Required work. Each entry here is to be restated word for word.

Entries provided.
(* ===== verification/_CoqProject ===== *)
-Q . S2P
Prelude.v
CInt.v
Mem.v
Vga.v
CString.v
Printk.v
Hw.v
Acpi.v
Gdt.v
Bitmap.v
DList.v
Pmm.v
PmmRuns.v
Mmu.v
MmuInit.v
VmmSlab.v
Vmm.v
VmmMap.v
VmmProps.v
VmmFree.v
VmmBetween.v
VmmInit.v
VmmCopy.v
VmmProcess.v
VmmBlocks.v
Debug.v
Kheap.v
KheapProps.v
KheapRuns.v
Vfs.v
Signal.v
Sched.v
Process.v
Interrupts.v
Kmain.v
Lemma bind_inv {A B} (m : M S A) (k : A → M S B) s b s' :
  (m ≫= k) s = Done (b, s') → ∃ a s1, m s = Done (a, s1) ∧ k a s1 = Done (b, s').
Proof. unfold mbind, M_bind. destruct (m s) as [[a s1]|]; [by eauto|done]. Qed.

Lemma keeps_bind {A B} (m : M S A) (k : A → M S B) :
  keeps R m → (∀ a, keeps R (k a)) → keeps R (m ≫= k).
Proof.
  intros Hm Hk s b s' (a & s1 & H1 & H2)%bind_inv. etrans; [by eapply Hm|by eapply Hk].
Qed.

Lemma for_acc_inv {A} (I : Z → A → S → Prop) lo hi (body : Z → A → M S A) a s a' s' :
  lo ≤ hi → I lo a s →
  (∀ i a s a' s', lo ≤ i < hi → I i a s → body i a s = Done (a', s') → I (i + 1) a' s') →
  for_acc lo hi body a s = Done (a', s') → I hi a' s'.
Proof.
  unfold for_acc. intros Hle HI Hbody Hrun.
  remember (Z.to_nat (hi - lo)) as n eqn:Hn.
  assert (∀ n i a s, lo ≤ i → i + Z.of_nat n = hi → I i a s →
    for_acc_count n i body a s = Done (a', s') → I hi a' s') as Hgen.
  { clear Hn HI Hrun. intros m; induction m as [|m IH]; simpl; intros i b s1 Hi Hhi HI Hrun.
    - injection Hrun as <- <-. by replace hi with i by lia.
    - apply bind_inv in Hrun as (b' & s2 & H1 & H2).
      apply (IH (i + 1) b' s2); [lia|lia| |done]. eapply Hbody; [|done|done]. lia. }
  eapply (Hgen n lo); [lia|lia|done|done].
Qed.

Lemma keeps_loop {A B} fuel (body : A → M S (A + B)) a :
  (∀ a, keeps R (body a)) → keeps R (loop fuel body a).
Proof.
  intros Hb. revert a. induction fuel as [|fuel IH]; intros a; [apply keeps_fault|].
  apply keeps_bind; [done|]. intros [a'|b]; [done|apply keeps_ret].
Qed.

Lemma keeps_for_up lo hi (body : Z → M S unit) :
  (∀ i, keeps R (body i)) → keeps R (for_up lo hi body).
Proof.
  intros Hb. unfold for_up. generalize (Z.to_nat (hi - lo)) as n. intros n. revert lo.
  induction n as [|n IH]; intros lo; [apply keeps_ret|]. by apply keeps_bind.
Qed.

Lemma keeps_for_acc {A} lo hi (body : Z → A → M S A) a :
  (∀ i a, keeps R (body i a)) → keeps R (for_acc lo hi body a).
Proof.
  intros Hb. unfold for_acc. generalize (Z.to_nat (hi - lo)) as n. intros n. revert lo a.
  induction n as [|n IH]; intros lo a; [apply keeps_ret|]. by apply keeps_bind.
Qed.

Exercise result.
(* ===== verification/_CoqProject ===== *)
-Q . S2P
Prelude.v
CInt.v
Mem.v
Vga.v
CString.v
Printk.v
Hw.v
Acpi.v
Gdt.v
Bitmap.v
DList.v
Pmm.v
PmmRuns.v
Mmu.v
MmuInit.v
VmmSlab.v
Vmm.v
VmmMap.v
VmmProps.v
VmmFree.v
VmmBetween.v
VmmInit.v
VmmCopy.v
VmmProcess.v
VmmBlocks.v
Debug.v
Kheap.v
KheapProps.v
KheapRuns.v
Vfs.v
Signal.v
Sched.v
Process.v
Interrupts.v
Kmain.v
Lemma bind_inv {A B} (m : M S A) (k : A → M S B) s b s' :
  (m ≫= k) s = Done (b, s') → ∃ a s1, m s = Done (a, s1) ∧ k a s1 = Done (b, s').
Proof. unfold mbind, M_bind. destruct (m s) as [[a s1]|]; [by eauto|done]. Qed.

Lemma keeps_bind {A B} (m : M S A) (k : A → M S B) :
  keeps R m → (∀ a, keeps R (k a)) → keeps R (m ≫= k).
Proof.
  intros Hm Hk s b s' (a & s1 & H1 & H2)%bind_inv. etrans; [by eapply Hm|by eapply Hk].
Qed.

Lemma for_acc_inv {A} (I : Z → A → S → Prop) lo hi (body : Z → A → M S A) a s a' s' :
  lo ≤ hi → I lo a s →
  (∀ i a s a' s', lo ≤ i < hi → I i a s → body i a s = Done (a', s') → I (i + 1) a' s') →
  for_acc lo hi body a s = Done (a', s') → I hi a' s'.
Proof.
  unfold for_acc. intros Hle HI Hbody Hrun.
  remember (Z.to_nat (hi - lo)) as n eqn:Hn.
  assert (∀ n i a s, lo ≤ i → i + Z.of_nat n = hi → I i a s →
    for_acc_count n i body a s = Done (a', s') → I hi a' s') as Hgen.
  { clear Hn HI Hrun. intros m; induction m as [|m IH]; simpl; intros i b s1 Hi Hhi HI Hrun.
    - injection Hrun as <- <-. by replace hi with i by lia.
    - apply bind_inv in Hrun as (b' & s2 & H1 & H2).
      apply (IH (i + 1) b' s2); [lia|lia| |done]. eapply Hbody; [|done|done]. lia. }
  eapply (Hgen n lo); [lia|lia|done|done].
Qed.

Lemma keeps_loop {A B} fuel (body : A → M S (A + B)) a :
  (∀ a, keeps R (body a)) → keeps R (loop fuel body a).
Proof.
  intros Hb. revert a. induction fuel as [|fuel IH]; intros a; [apply keeps_fault|].
  apply keeps_bind; [done|]. intros [a'|b]; [done|apply keeps_ret].
Qed.

Lemma keeps_for_up lo hi (body : Z → M S unit) :
  (∀ i, keeps R (body i)) → keeps R (for_up lo hi body).
Proof.
  intros Hb. unfold for_up. generalize (Z.to_nat (hi - lo)) as n. intros n. revert lo.
  induction n as [|n IH]; intros lo; [apply keeps_ret|]. by apply keeps_bind.
Qed.

Lemma keeps_for_acc {A} lo hi (body : Z → A → M S A) a :
  (∀ i a, keeps R (body i a)) → keeps R (for_acc lo hi body a).
Proof.
  intros Hb. unfold for_acc. generalize (Z.to_nat (hi - lo)) as n. intros n. revert lo a.
  induction n as [|n IH]; intros lo a; [apply keeps_ret|]. by apply keeps_bind.
Qed.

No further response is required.